Plants (Poisonous)

What are they?
Symptoms
First Aid
Prevention
 

What are poisonous plants?

Certain plants can be harmful if you touch them or eat them. In some cases, the whole plant is harmful, while in other cases just part of the plant is harmful. For example, rhubarb stalk can be eaten, but the leaves are poisonous.

Young children sometimes put harmful plants in their mouths while exploring. Adults sometimes pick harmful plants to eat, thinking they are safe.

In addition, certain plants, such as poison ivy, produce harmful fumes if you burn them.

Below is a list of some common plants in New England that can be harmful to people or pets. This list is not complete. If you know what a plant is, you can call the poison center at 1-800-222-1222 to find out whether it may be poisonous.

Harmful outdoor plants

  • American bittersweet (Celastrus scandens)
  • Autumn crocus
  • Azalea
  • Baneberry/snake berry
  • Bittersweet (nightshade family)
  • Boxwood
  • Buttercup
  • Castor bean/dog tick seeds
  • Daffodil/narcissus
  • Daphne
  • Delphinium/larkspur
  • Elderberry
  • False hellebore/Indian poke
  • Foxglove
  • Hyacinth
  • Iris
  • Lily-of-the-valley
  • Nightshades
  • Poison hemlock
  • Poison ivy
  • Rhododendron
  • Rhubarb (leaves)
  • Rosary pea
  • Sweet pea
  • Tobacco
  • Water hemlock
  • Wisteria
  • Yew

Harmful house plants

  • Aloe
  • Amaryllis
  • Caladium/elephant ear
  • Calla lily
  • Croton (Codiaeum variegatum)
  • Cyclamen
  • Dieffenbachia/dumbcane
  • English ivy
  • Jerusalem cherry
  • Mistletoe
  • Oleander
  • Peace lily
  • Philodendron
  • Pothos

What are the symptoms of poisoning from plants?

A poisonous plant may irritate the stomach or skin, or cause more serious symptoms, such as heart or breathing problems.
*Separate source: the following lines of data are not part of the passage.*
(* ===== verification/AdminHandlers.v ===== *)
(** The handlers of the webhook, feeder and wallet interfaces:
    internal/interfaces/grpc/handler/webhook.go, feeder.go, wallet.go and
    health_handler.go, with their parsers of utils.go and conversions of types.go.

    The wallet handler starts a goroutine of the interface's own (Interface.v) after a
    call that succeeded: its calls are kept in [ws_callbacks] until they run. *)

From Stdlib Require Import ZArith Lia.
From stdpp Require Import base tactics strings list gmap.
From S2P Require Import Prelude Errors Decimal Market Trade Exchange Repos Badger Feeder SecureStore Pubsub Macaroons SwapMsg Wallet TradeService Report Calendar Requests Operator TxEvents Listing Handlers Webhooks.
Local Open Scope Z_scope.

(** * Webhooks *)

(** webhookEventInfo and webhookInfo of handler/types.go. *)
Definition pb_event (event : Z) : WebhookEvent := {|
  IsUnspecified := event =? WEBHOOK_EVENT_UNSPECIFIED;
  IsTradeSettled := event =? WEBHOOK_EVENT_TRADE_SETTLED;
  IsAccountLowBalance := event =? WEBHOOK_EVENT_ACCOUNT_LOW_BALANCE;
  IsAccountWithdraw := event =? WEBHOOK_EVENT_ACCOUNT_WITHDRAW;
  IsAccountDeposit := event =? WEBHOOK_EVENT_ACCOUNT_DEPOSIT;
  IsAny := event =? WEBHOOK_EVENT_ANY |}.
Definition pb_webhook (hook : pb_AddWebhook) : Webhook := {|
  wh_Id := ""; wh_Event := pb_event (pbw_Event hook); wh_Endpoint := pbw_Endpoint hook; wh_Secret := pbw_Secret hook |}.

Definition parseWebhookEvent (event : Z) : outcome error WebhookEvent :=
  if negb (known_event event) then new_error "invalid event" else Ret (pb_event event).
Definition parseWebhook (hook : pb_AddWebhook) : outcome error Webhook :=
  _ ← parseWebhookEvent (pbw_Event hook);
  if pbw_Event hook =? WEBHOOK_EVENT_UNSPECIFIED then new_error "invalid event"
  else if (String.length (pbw_Endpoint hook) <=? 0)%nat then new_error "missing webhook endpoint"
  else Ret (pb_webhook hook).

Record pb_WebhookInfo := { pwi_Id : string; pwi_Endpoint : string; pwi_IsSecured : bool; pwi_Event : Z }.
Definition event_toProto (e : WebhookEvent) : Z :=
  if IsTradeSettled e then WEBHOOK_EVENT_TRADE_SETTLED
  else if IsAccountLowBalance e then WEBHOOK_EVENT_ACCOUNT_LOW_BALANCE
  else if IsAccountWithdraw e then WEBHOOK_EVENT_ACCOUNT_WITHDRAW
  else if IsAccountDeposit e then WEBHOOK_EVENT_ACCOUNT_DEPOSIT
  else if IsAny e then WEBHOOK_EVENT_ANY
  else WEBHOOK_EVENT_UNSPECIFIED.
Definition webhooksInfo_toProto (l : list WebhookInfo) : list pb_WebhookInfo :=
  (λ i, {| pwi_Id := wi_Id i; pwi_Endpoint := wi_Endpoint i; pwi_IsSecured := wi_IsSecured i;
           pwi_Event := event_toProto (wi_Event i) |}) <$> l.

Section webhook_handlers.
Context {S : Type} `{SecureStorage S} `{SubscriptionJSON} {W : Type} `{Network W} `{MapOrder}.
Variable ParseRequestURI : string → bool.
Abbreviation handler := (action (Pubsub.service S W) rpc_error).

Definition addWebhook (uuid : string) (req : pb_AddWebhook) : handler string :=
  webhook ← parsed (parseWebhook req);
  call (AddWebhook ParseRequestURI uuid webhook).
(** The id is not parsed. *)
Definition removeWebhook (id : string) : handler () := call (RemoveWebhook id).
Definition listWebhooks (event : Z) : handler (list pb_WebhookInfo) :=
  event ← parsed (parseWebhookEvent event);
  hooks ← call (ListWebhooks event);
  mret (webhooksInfo_toProto hooks).
End webhook_handlers.

(** * Price feeds *)

Record pb_PriceFeed := {
  ppf_Id : string; ppf_Market : pb_Market; ppf_Source : string; ppf_Ticker : string; ppf_Started : bool }.
Definition priceFeedInfo_toProto (f : PriceFeedInfo) : pb_PriceFeed := {|
  ppf_Id := pi_ID f; ppf_Market := market_toProto (pi_Base f) (pi_Quote f);
  ppf_Source := pi_Source f; ppf_Ticker := pi_Ticker f; ppf_Started := pi_Started f |}.
Definition priceFeedsInfo_toProto (l : list PriceFeedInfo) : list pb_PriceFeed := priceFeedInfo_toProto <$> l.

Section feeder_handlers.
Context {S : Type} `{BadgerHold PriceFeedInfo S} {X : Type} `{PriceFeeder X} {W : Type}.
Context {M : Type} `{MarketRepository M}.
Variable dial : string → action W error X.
Abbreviation St := (@AppState S X W M).
Abbreviation handler := (action St rpc_error).

(** The queries of the feeder and of its service. *)
Definition fd_GetPriceFeed (id : string) : action (FState S X W) error PriceFeedInfo :=
  read_feeds (λ st, FeedStore.GetPriceFeed st id).
Definition fd_ListPriceFeeds : action (FState S X W) error (list PriceFeedInfo) := read_feeds FeedStore.GetAllPriceFeeds.
Definition app_GetPriceFeed (id : string) : action St error PriceFeedInfo := on_feeder (fd_GetPriceFeed id).
Definition app_ListPriceFeeds : action St error (list PriceFeedInfo) := on_feeder fd_ListPriceFeeds.

Definition h_AddPriceFeed (uuid : string) (market : option pb_Market) (source ticker : string) : handler string :=
  mkt ← parsed (parseMarket market);
  call (app_AddPriceFeed uuid (Some (pbm_BaseAsset mkt, pbm_QuoteAsset mkt)) source ticker).
Definition h_StartPriceFeed (id : string) : handler () :=
  id ← parsed (parseId id); call (app_StartPriceFeed dial id).
Definition h_StopPriceFeed (id : string) : handler () :=
  id ← parsed (parseId id); call (app_StopPriceFeed dial id).
Definition h_UpdatePriceFeed (id source ticker : string) : handler () :=
  id ← parsed (parseId id);
  _ ← parsed (if bool_decide (source = ""%string) && bool_decide (ticker = ""%string)
              then new_error "missing source and/or ticker" else Ret ());
  call (app_UpdatePriceFeed id source ticker).
Definition h_RemovePriceFeed (id : string) : handler () :=
  id ← parsed (parseId id); call (app_RemovePriceFeed id).
Definition h_GetPriceFeed (id : string) : handler pb_PriceFeed :=
  id ← parsed (parseId id);
  priceFeed ← call (app_GetPriceFeed id);
  mret (priceFeedInfo_toProto priceFeed).
Definition h_ListSupportedPriceSources : handler (list string) := mret fd_ListSources.
Definition h_ListPriceFeeds : handler (list pb_PriceFeed) :=
  priceFeeds ← call app_ListPriceFeeds;
  mret (priceFeedsInfo_toProto priceFeeds).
You can find information on certain plants in our A to Z index, or contact the poison center for more information—call 1-800-222-1222, chat online or text POISON to 85511.

What should I do if someone has swallowed part of a harmful plant?

  • Take all pieces of the plant out of the person’s mouth.
  • Give them a few sips of water or milk.
  • Call the poison center at 1-800-222-1222.

What should I do if someone has touched a plant that may be harmful?

  • Wash the person’s skin gently with soap and water.
  • Call the poison center at 1-800-222-1222.

How can I prevent plant poisonings?

  • Identify the plants in and around your home. If you don’t know what a plant is, try taking it to a local greenhouse, garden center, nursery or agricultural extension office.
  • Find out if your plants are harmful. If you know what a plant is, contact the poison center to find out more about it. Call 1-800-222-1222, chat online or text POISON to 85511.
  • Get rid of harmful plants or keep them out of the reach of children.
  • Teach children to ask before touching or eating plants or berries.
  • Do not eat plants or berries that you find outside unless you are sure you know what they are.